(Stored data entries)
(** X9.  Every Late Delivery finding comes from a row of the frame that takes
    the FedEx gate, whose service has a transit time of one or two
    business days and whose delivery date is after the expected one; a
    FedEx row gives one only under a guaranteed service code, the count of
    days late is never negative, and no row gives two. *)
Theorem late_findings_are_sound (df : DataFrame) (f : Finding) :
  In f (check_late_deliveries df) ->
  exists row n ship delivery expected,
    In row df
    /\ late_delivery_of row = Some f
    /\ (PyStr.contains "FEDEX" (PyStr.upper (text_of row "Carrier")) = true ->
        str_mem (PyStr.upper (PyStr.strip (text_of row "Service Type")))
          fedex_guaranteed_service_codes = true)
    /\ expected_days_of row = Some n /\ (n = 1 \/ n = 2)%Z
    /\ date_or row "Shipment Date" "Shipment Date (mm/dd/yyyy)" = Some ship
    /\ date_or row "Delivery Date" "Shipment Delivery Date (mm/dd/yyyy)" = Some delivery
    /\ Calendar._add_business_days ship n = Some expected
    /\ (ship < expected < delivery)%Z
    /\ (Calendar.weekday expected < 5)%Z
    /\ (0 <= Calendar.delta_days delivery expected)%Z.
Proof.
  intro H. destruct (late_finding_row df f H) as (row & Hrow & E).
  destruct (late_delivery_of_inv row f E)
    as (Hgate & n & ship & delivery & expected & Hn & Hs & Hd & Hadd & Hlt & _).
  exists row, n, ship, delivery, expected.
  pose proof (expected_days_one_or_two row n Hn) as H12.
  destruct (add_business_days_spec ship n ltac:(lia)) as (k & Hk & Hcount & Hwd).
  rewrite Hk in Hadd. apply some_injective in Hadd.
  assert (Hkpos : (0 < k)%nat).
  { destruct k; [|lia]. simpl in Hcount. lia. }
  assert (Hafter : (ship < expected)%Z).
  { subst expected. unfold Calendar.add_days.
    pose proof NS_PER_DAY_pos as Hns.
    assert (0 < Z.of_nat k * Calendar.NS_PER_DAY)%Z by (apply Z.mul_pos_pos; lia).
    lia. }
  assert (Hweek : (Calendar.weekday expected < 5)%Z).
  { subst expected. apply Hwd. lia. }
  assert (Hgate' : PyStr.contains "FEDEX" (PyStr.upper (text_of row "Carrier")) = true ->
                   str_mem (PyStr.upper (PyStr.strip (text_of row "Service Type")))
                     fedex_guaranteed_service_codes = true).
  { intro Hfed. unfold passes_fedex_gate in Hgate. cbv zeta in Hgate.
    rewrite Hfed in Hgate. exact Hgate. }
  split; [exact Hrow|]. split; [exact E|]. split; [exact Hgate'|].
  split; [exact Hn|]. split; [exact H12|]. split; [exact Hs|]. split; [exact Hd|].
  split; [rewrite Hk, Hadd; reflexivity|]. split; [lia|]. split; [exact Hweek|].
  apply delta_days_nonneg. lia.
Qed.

— Task description —
Begin at the line containing "fedex_guaranteed_service_codes = true)." and reproduce every line through the last one in the records above, exactly.

— Written response —
                     fedex_guaranteed_service_codes = true).
  { intro Hfed. unfold passes_fedex_gate in Hgate. cbv zeta in Hgate.
    rewrite Hfed in Hgate. exact Hgate. }
  split; [exact Hrow|]. split; [exact E|]. split; [exact Hgate'|].
  split; [exact Hn|]. split; [exact H12|]. split; [exact Hs|]. split; [exact Hd|].
  split; [rewrite Hk, Hadd; reflexivity|]. split; [lia|]. split; [exact Hweek|].
  apply delta_days_nonneg. lia.
Qed.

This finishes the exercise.